START Records for the task
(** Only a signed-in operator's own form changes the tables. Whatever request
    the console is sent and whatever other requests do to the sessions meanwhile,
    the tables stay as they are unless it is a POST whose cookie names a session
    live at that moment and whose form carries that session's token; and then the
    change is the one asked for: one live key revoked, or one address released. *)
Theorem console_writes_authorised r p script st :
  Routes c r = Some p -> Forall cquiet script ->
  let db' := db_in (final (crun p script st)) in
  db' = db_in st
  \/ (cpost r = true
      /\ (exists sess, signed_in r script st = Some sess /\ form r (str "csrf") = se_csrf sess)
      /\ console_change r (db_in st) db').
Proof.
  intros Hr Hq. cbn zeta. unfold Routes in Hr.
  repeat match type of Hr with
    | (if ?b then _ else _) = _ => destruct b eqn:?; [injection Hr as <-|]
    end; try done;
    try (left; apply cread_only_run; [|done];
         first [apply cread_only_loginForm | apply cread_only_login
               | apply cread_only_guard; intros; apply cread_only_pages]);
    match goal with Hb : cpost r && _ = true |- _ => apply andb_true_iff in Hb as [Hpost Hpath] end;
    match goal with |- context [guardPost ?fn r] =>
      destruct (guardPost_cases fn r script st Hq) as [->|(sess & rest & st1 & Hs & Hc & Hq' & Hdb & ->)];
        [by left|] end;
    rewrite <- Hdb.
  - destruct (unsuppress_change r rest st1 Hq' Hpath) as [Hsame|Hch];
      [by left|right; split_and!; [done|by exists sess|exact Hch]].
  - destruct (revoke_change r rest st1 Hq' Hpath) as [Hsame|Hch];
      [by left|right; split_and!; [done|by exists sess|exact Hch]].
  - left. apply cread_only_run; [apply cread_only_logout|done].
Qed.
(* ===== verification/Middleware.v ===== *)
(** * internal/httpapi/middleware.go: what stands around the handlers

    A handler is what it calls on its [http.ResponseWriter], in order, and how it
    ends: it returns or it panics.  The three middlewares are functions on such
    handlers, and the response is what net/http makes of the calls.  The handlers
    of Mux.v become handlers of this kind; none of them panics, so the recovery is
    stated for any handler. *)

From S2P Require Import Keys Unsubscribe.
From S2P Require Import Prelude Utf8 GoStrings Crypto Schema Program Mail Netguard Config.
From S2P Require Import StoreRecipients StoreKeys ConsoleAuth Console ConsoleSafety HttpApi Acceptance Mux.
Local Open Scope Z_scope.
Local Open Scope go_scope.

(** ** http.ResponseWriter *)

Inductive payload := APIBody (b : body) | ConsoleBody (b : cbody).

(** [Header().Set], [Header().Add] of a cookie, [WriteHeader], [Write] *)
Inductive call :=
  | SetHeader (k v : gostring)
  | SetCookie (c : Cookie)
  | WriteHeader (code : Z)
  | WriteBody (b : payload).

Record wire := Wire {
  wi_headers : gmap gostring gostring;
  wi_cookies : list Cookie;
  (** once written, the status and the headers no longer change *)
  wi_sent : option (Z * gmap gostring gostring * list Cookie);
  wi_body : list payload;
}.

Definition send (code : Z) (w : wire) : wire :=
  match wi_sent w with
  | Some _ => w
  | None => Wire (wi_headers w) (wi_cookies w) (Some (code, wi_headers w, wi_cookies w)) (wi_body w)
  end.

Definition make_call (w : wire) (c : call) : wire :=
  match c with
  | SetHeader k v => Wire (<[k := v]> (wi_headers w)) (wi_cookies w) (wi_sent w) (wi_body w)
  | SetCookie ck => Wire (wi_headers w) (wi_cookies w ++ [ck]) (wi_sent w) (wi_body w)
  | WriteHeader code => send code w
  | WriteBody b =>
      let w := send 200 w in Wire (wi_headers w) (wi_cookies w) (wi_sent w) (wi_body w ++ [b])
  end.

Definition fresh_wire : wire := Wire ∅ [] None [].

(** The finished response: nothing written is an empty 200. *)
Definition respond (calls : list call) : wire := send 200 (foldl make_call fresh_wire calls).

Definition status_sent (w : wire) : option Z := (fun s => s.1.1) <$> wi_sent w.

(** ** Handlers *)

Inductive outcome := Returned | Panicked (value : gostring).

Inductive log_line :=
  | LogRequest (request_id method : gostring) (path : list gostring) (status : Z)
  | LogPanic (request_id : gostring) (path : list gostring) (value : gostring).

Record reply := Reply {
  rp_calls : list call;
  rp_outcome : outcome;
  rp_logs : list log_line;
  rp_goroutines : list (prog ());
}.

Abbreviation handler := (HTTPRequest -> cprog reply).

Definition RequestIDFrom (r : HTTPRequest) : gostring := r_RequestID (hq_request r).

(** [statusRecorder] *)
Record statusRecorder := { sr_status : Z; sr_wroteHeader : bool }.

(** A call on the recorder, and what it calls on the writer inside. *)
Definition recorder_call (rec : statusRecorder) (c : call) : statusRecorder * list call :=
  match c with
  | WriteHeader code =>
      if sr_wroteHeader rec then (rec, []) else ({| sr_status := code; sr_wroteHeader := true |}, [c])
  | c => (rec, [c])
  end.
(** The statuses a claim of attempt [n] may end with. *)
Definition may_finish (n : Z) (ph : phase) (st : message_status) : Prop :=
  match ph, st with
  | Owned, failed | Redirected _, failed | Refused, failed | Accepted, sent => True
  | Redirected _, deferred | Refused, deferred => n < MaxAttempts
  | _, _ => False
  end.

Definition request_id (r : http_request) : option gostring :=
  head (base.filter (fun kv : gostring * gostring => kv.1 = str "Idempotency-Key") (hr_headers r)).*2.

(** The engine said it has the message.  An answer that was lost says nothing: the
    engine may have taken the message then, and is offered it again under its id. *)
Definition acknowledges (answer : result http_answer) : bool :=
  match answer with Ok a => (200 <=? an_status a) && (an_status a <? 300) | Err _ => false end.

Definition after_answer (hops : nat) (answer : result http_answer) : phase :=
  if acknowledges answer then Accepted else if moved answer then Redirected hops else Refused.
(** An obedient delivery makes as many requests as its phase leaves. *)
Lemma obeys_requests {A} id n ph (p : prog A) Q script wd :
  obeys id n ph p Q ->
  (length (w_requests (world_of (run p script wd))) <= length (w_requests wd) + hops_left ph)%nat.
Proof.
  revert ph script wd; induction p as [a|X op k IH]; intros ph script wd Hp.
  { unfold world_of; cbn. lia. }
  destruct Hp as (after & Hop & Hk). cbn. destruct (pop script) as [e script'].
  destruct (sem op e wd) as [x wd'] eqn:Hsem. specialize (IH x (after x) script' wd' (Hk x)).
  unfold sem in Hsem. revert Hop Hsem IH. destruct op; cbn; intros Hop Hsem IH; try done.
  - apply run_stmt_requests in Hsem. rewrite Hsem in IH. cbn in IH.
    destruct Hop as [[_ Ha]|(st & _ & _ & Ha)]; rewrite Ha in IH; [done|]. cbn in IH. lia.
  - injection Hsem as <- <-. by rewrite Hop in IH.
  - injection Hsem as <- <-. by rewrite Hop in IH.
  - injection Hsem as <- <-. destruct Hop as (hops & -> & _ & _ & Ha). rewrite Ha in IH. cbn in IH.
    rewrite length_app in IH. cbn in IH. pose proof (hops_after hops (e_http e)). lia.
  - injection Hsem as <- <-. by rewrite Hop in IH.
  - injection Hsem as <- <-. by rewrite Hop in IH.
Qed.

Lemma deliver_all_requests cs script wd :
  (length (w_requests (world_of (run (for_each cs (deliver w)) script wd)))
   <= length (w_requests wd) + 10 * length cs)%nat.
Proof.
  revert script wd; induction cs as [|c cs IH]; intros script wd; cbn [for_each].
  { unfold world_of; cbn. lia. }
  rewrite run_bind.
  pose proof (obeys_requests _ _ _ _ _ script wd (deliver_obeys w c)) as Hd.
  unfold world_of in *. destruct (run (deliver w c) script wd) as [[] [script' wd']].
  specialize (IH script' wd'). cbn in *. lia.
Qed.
END Records for the task
__About this task__:
Examine the records and pull out every line where the string "WriteHeader" occurs.

__Exercise answer__:
(** [Header().Set], [Header().Add] of a cookie, [WriteHeader], [Write] *)
  | WriteHeader (code : Z)
  | WriteHeader code => send code w
  | WriteHeader code =>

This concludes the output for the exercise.